A suffix-array based algorithm for clustering expression data.

 

Abstract:

With the advent of Second generation sequencing technology like pyrosequencing, the research on expression data has been revived. For example, such kind of sequencing technology provides the opportunity to study the transcriptomes of organisms for which good quality genomes are not known.

Clustering such data remains a significant challenge and a much larger data sets and a whole lot of new different error profiles add upon it. The previously used all-versus-all comparison of sequence are not at all optimum for large data sets.  Therefore to eliminate this we need to develop a new filter which can reduce this complexity of operation.

Thus we introduce a new filter for string similarity based on multiple long exact matches between 2 strings. The additional constraint is that the matches should be apart by a sufficient distance. This alleviates the  drawbacks of computation encountered in the all-versus-all filter.

 

The main goal here is to find a partitional clustering such that sequences derived from the same gene are members of the same cluster. Given a set S of strings over {A,C,G,T} (sequences derived from expression data), we want to find a clustering, i.e. a partition, of S such that two sequences end up in the same cluster if and only if they have been derived from the same gene.

 

KABOOM Filter:

It is a (k, x, y) multiword filter. This filter defines the two sequences to be similar if they share x substrings of length k with the additional constraint that the distance between the first and last is at least y. This is the essence of the algorithm.

 

Our algorithm implements the following   :

 

1.Introducing new heuristic filter for sequence similarity.

2.Implementing this heuristic and eliminates the need for all-versus-all comparison.

 

 

If time permits we compare our algorithm to other current tools and show that it is very competitive both with respect to quality and run time.

 

Team Members:

Ameya Bondre, Anuj Shroff

 

Actions tasks:

Program would be implemented in JAVA.

1. Understanding the functioning of Suffix arrays and Suffix Trees.

2. In our approach we use the dissimilarity measure.

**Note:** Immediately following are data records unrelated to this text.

Lemma stream_flag_is_hardcoded_witness :
  (exists ds,
      synthesize content
        (built plain_template true echo_multi_modal_llm None None None)
        "q" [image_node "i1" (Some (9 # 10))]
      = Ok (AsyncStreamingResponse (aget_token_gen (SyncGen ds))
                                   [image_node "i1" (Some (9 # 10))]))
  /\ synthesize content
       (built plain_template false echo_multi_modal_llm (Some echo_llm) None None)
       "q" [text_node "ctx" (Some (9 # 10))]
     = Err AttributeError.
Proof.
  split.
  - pose proof (@stream_flag_is_hardcoded plain_template content
                  (Err ImportError) true (Some echo_multi_modal_llm)
                  None None None false) as H.
    cbn [engine_init bind] in H.
    destruct H as [[_ [_ [_ [H _]]]] _].
    eexists. eapply H; reflexivity.
  - pose proof (@stream_flag_is_hardcoded plain_template content
                  (Err ImportError) false (Some echo_multi_modal_llm)
                  (Some echo_llm) None None false) as H.
    cbn [engine_init bind] in H.
    destruct H as [[_ [_ [_ [_ [_ H]]]]] _].
    eapply H; reflexivity.
Defined.

(** C8 as worded fails: with only a text LLM given and the default
    multi-modal client not importable, construction itself raises. *)
Lemma construction_without_multi_modal_client_raises :
  engine_init plain_template (Err ImportError) false None (Some echo_llm)
              None None false
  = Err ImportError.
Proof. reflexivity. Qed.
Lemma main_rankings_witness :
  ∃ loc,
    main {| vm_view := inventario_ejemplo |} (mundo [])
    = (tras_print
         (length (filtrar_vms (get_all_vms {| vm_view := inventario_ejemplo |})))
         (mundo []), inr loc)
    ∧ metricas loc
      = recolectar_metricas
          <$> filtrar_vms (get_all_vms {| vm_view := inventario_ejemplo |})
    ∧ ∀ m : metric,
        (length (rows (ranking m loc)) ≤ 10)%nat
        ∧ length (rows (ranking m loc))
          = (10 `min` length (metricas loc))%nat
        ∧ rows (ranking m loc) ⊆+ metricas loc
        ∧ ((length (metricas loc) < 10)%nat →
           rows (ranking m loc) ≡ₚ metricas loc)
        ∧ StronglySorted (desc (clave m)) (rows (ranking m loc)).
Proof.
  apply (proj2 (main_rankings {| vm_view := inventario_ejemplo |} (mundo []))).
  discriminate.
Defined.

(** C7: for every inventory, either [main] returns, and then its local
    [metricas] has one record per machine of its local [vms_filtradas]
    (the filter of the inventory), in the same order, the record at each
    position being the collector's record of the machine at that
    position and carrying that machine's name; or no machine is
    retained, there is nothing to collect, and [main] stops after the
    collection at the first ranking. *)
Theorem main_metricas (content : ServiceContent) (w : World) :
  (∃ loc,
     main content w
     = (tras_print (length (filtrar_vms (get_all_vms content))) w, inr loc)
     ∧ vms_filtradas loc = filtrar_vms (get_all_vms content)
     ∧ length (metricas loc) = length (vms_filtradas loc)
     ∧ ∀ i : nat,
         metricas loc !! i = recolectar_metricas <$> vms_filtradas loc !! i
         ∧ (metricas loc !! i ≫= (.!! "name"))
           = (PStr ∘ name) <$> vms_filtradas loc !! i)
  ∨ (filtrar_vms (get_all_vms content) = []
     ∧ recolectar_metricas <$> filtrar_vms (get_all_vms content) = []
     ∧ main content w = (tras_print 0 w, inl (KeyError "cpu_ready"))).
Proof.
  destruct (filtrar_vms (get_all_vms content)) as [|vm vms] eqn:Hf.
  - right. split_and!; [done..|]. by apply main_no_vms.
  - left. destruct (main_returns content w) as (loc & Hmain & Hfl & Hm & _).
    { by rewrite Hf. }
    rewrite Hf in Hmain, Hfl. exists loc. split; [done|]. split; [done|].
    rewrite Hm. split; [apply length_fmap|]. intros i.
    rewrite list_lookup_fmap. split; [done|].
    destruct (vms_filtradas loc !! i) as [v|]; simpl; [|done].
    apply recolectar_metricas_name.
Qed.
(** * Smart-Attendance-System-DNN: a shallow embedding of the recognition
      and attendance pipeline

    The development follows the Python sources:

    - [utils/database.py]            -> [Module Database]
    - [utils/attendance_manager.py]  -> [Module Matcher] and [Module Ledger]
    - [utils/face_detector.py]       -> [Module FaceDetector]
    - [utils/embedder.py]            -> [Module Embedder]
    - [app.py]                       -> [Module App]

    Python objects are modelled by explicit state passing.  The files the
    program reads and writes (the pickle snapshot of the registry, the
    attendance CSV) are part of that state, together with the text printed on
    standard output.  What the libraries do (pandas reading a CSV column,
    scikit-learn comparing two vectors, NumPy converting a number, OpenCV,
    ONNX Runtime) enters as a variable of the section that embeds the calling
    code, with the type the call has in Python: a call that can raise returns
    an [outcome].  Python [float]s are IEEE-754 binary64 numbers and are
    modelled by Rocq's primitive floats, which are the same numbers; a NumPy
    [float32] is one of them. *)

From Stdlib Require Import ZArith Ascii Floats.
From stdpp Require Import base gmap list strings.

Local Open Scope Z_scope.

(** ** Outcomes of a Python call *)

(** The exceptions raised by the modelled code.  [SaveFailed] is the
    [Exception("Failed to save embedding: ...")] of [save_embedding],
    [InferenceFailed] the [Exception("Failed to generate embedding: ...")] of
    the embedder, and [EmptyDataError] is what [pd.read_csv] raises on a file
    of zero bytes. *)
Inductive exn : Type :=
  | ValueError (msg : string)
  | TypeError (msg : string)
  | EmptyDataError
  | SaveFailed
  | InferenceFailed
  | OSError.

(** A call either returns a value or raises. *)
Inductive outcome (A : Type) : Type :=
  | Return (a : A)
  | Raise (e : exn).
Arguments Return {A} a.
Arguments Raise {A} e.

(** ** Python strings *)

(** A Python [str] is a sequence of Unicode code points; it is modelled by
    its UTF-8 encoding, which is what a Rocq string literal holds.  A code
    point is one to four bytes, the first of which tells the length, so a
    whitespace character at either end of a string is recognised by its
    bytes. *)
Module PyStr.

(** The characters that [str.strip()] removes are those on which
    [str.isspace] answers [True].  On one byte: TAB..CR, FS..US and the
    blank. *)
Definition space1 (a : ascii) : bool :=
  let n := N_of_ascii a in
  ((9 <=? n) && (n <=? 13) || (28 <=? n) && (n <=? 32))%N.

Initial research of the project would go in understanding them and choosing the best out of them for example q-gram distance and windowed d^2.

3. Because edit distance or windowed d^2 is quadratic in the length of the two strings, often filters are used. To get an efficient filter we need to study the few filters H filter and k-word similarity filter so that we can develop a new filter which is a combination of both these filters.

 

4. Implementing the actual algorithm as mentioned in the paper and reference from the internet.

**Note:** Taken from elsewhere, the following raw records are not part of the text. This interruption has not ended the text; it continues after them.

(** What the loop over the components [cs] of the BOM of [parent] has
    appended when it ends well, given what the nested calls append. *)
Lemma explode_components_exploded limit parent :
  (forall bom p s s',
     on_catalog db s ->
     MRPItem.bom_id p = Some (BOM.id bom) ->
     process_bom_components limit bom p run_id required_date
       (MRPItem.planned_order_release p) lead_time_factor include_safety_stock s
     = (Ok tt, s') ->
     exists new,
       s' = add_items s new /\
       exploded db new p /\
       forall n, In n new -> exploded db new n) ->
  forall cs s s',
    on_catalog db s ->
    for_each cs
      (explode_component limit parent run_id required_date
         (MRPItem.planned_order_release parent) lead_time_factor
         include_safety_stock) s
    = (Ok tt, s') ->
    exists new,
      s' = add_items s new /\
      (forall c item,
         In c cs ->
         List.find (item_by_id (BOMComponent.component_id c))
           (DB.inventoryitem db) = Some item ->
         has_child_for new parent c) /\
      forall n, In n new -> exploded db new n.
Proof.
  intros IH. induction cs as [| c cs IHcs]; intros s s' Hs Hrun.
  - injection Hrun as <-. exists []. rewrite add_items_nil.
    split; [reflexivity |]. split; [intros c item [] | intros n []].
  - simpl in Hrun.
    apply bind_inv in Hrun as [([] & s1 & Hc & Hrest) | (e & _ & Hx)];
      [| discriminate Hx].
    assert (Hstep : exists new1,
              s1 = add_items s new1 /\
              (forall item,
                 List.find (item_by_id (BOMComponent.component_id c))
                   (DB.inventoryitem db) = Some item ->
                 has_child_for new1 parent c) /\
              forall n, In n new1 -> exploded db new1 n).
    { clear Hrest IHcs. unfold explode_component in Hc.
      destruct (catalog_eq _ _ Hs) as (Hinv & Hboms & _).
      apply bind_inv in Hc as [(item & t1 & Hq & Hc) | (e & Hq & _)];
        [| discriminate Hq].
      injection Hq as <- <-. rewrite Hinv in Hc.
      destruct (List.find _ (DB.inventoryitem db)) as [item |] eqn:Hitem.
      2:{ injection Hc as <-. exists []. rewrite add_items_nil.
          split; [reflexivity |].
          split; [intros item0 Hx; discriminate Hx | intros n []]. }
      apply bind_inv in Hc as [(cb & t1 & Hq & Hc) | (e & Hq & _)];
        [| discriminate Hq].
      injection Hq as <- <-. rewrite Hboms in Hc.
      apply bind_inv in Hc as [(release & t1 & Hrel & Hc) | (e & _ & Hx)];
        [| discriminate Hx].
      injection Hrel as _ <-.
      apply bind_inv in Hc as [(n & t1 & Hadd & Hc) | (e & Hq & _)];
        [| discriminate Hq].
      injection Hadd as <- <-.
      set (n := component_mrp_item run_id c item _ _ _ _ _ _ _) in *.
      change {| committed := committed s;
                pending := DB.with_mrpitem (pending s)
                             (DB.mrpitem (pending s) ++ [n]) |}
        with (add_items s [n]) in Hc.
      assert (Hchild : forall rest, has_child_for (n :: rest) parent c).
      { intros rest. exists n. split; [left; reflexivity |]. repeat split. }
      destruct (List.find _ (DB.bom db)) as [cb |] eqn:Hcb.
      - apply IH in Hc; [| exact Hs | reflexivity].
        destruct Hc as (sub & -> & Hn & Hsub).
        rewrite add_items_app. exists ([n] ++ sub).
        split; [reflexivity |]. split; [intros item0 _; apply Hchild |].
        intros m [<- | Hm].
        + eapply exploded_mono; [| exact Hn]. intros x Hx. right. exact Hx.
        + eapply exploded_mono; [| exact (Hsub m Hm)]. intros x Hx. right. exact Hx.
      - injection Hc as <-. exists [n].
        split; [reflexivity |]. split; [intros item0 _; apply Hchild |].
        intros m [<- | []]. intros c' item' _ Hb _. discriminate Hb. }
    destruct Hstep as (new1 & -> & H1 & E1).
    apply IHcs in Hrest as (new2 & -> & H2 & E2);
      [| exact (appended_on_catalog db _ _ Hs (ex_intro _ new1 eq_refl))].
    rewrite add_items_app. exists (new1 ++ new2).
    split; [reflexivity |]. split.
    + intros c' item [<- | Hc'] Hitem.
      * destruct (H1 item Hitem) as (n & Hn & Hrest).
        exists n. split; [apply in_or_app; left; exact Hn | exact Hrest].
      * destruct (H2 c' item Hc' Hitem) as (n & Hn & Hrest).
        exists n. split; [apply in_or_app; right; exact Hn | exact Hrest].
    + intros n Hn. apply in_app_or in Hn as [Hn | Hn].
      * eapply exploded_mono; [| exact (E1 n Hn)].
        intros x Hx. apply in_or_app. left. exact Hx.
      * eapply exploded_mono; [| exact (E2 n Hn)].
        intros x Hx. apply in_or_app. right. exact Hx.
Qed.

Lemma process_bom_components_exploded limit :
  forall bom p s s',
    on_catalog db s ->
    MRPItem.bom_id p = Some (BOM.id bom) ->
    process_bom_components limit bom p run_id required_date
      (MRPItem.planned_order_release p) lead_time_factor include_safety_stock s
    = (Ok tt, s') ->
    exists new,
      s' = add_items s new /\
      exploded db new p /\
      forall n, In n new -> exploded db new n.
Proof.
  induction limit as [| limit IH]; intros bom p s s' Hs Hbom Hrun;
    [discriminate Hrun |].
  rewrite process_bom_components_S in Hrun.
  apply bind_inv in Hrun as [(cs & s1 & Hq & Hloop) | (e & Hq & _)];
    [| discriminate Hq].
  injection Hq as <- <-.
  destruct (catalog_eq _ _ Hs) as (_ & _ & Hcs). rewrite Hcs in Hloop.
  apply (explode_components_exploded limit p IH) in Hloop; [| exact Hs].
  destruct Hloop as (new & -> & Hp & Hnew).
  exists new. split; [reflexivity |]. split; [| exact Hnew].
  intros c item Hc Hb Hitem. apply (Hp c item); [| exact Hitem].
  apply List.filter_In. split; [exact Hc |].
  apply Nat.eqb_eq. rewrite Hbom in Hb. injection Hb as ->. reflexivity.
Qed.

End Coverage.

Section CoverageOfRun.
Variables (db : DB.t) (run_id : nat).
Variables (lead_time_factor : Q) (include_safety_stock : bool).
Variables (recursion_limit : nat) (mrp_run : MRPRunCreate.t) (db_mrp_run : MRPRun.t).
Hypothesis Hfactor : MRPRunCreate.lead_time_factor mrp_run = lead_time_factor.
Hypothesis Hsafety : MRPRunCreate.include_safety_stock mrp_run = include_safety_stock.
Hypothesis Hrun_id : MRPRun.id db_mrp_run = run_id.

5. Print the clusters on standard output in compact form.

 

6. Try to print the above result as a histogram

 

7. Try to compare the above method with other existing tools for clustering expression data.

 

 

Assumptions:

 

Our algorithm makes a significant use of a modified suffix arrays.

 

We are focusing on Expression clustering for which a reference genome is not known (also called ab initio or de novo clustering).

 

Work Distribution:

 

The project will be a group effort and each project member will have equal share of their participation in all aspects of the project. Individual work distribution will be uploaded after each action is performed.

 

Work done:

 

1. Started implementing the suffix tree and array for a better understanding of the data structure.

2. Started looking at the dissimilarity measures and how they help in improving the algorithm.

3. Have downloaded various sequence example files for ready input.

 

References:

 

1. KABOOM! A new suffix-array based algorithm for clustering expression data Scott Hazelhurst, Zsuzsanna Lipt

2. Burkhardt, S., Crauser, A., Ferragina, P., Lenhof, H.-P., Rivals, E., and Vingron, M. (1999). q-gram based database searching using a suffix array (QUASAR).

3. Hazelhurst, S. (2008). Algorithms for clustering EST sequences: the wcd tool.

 

Will be updated as and when required.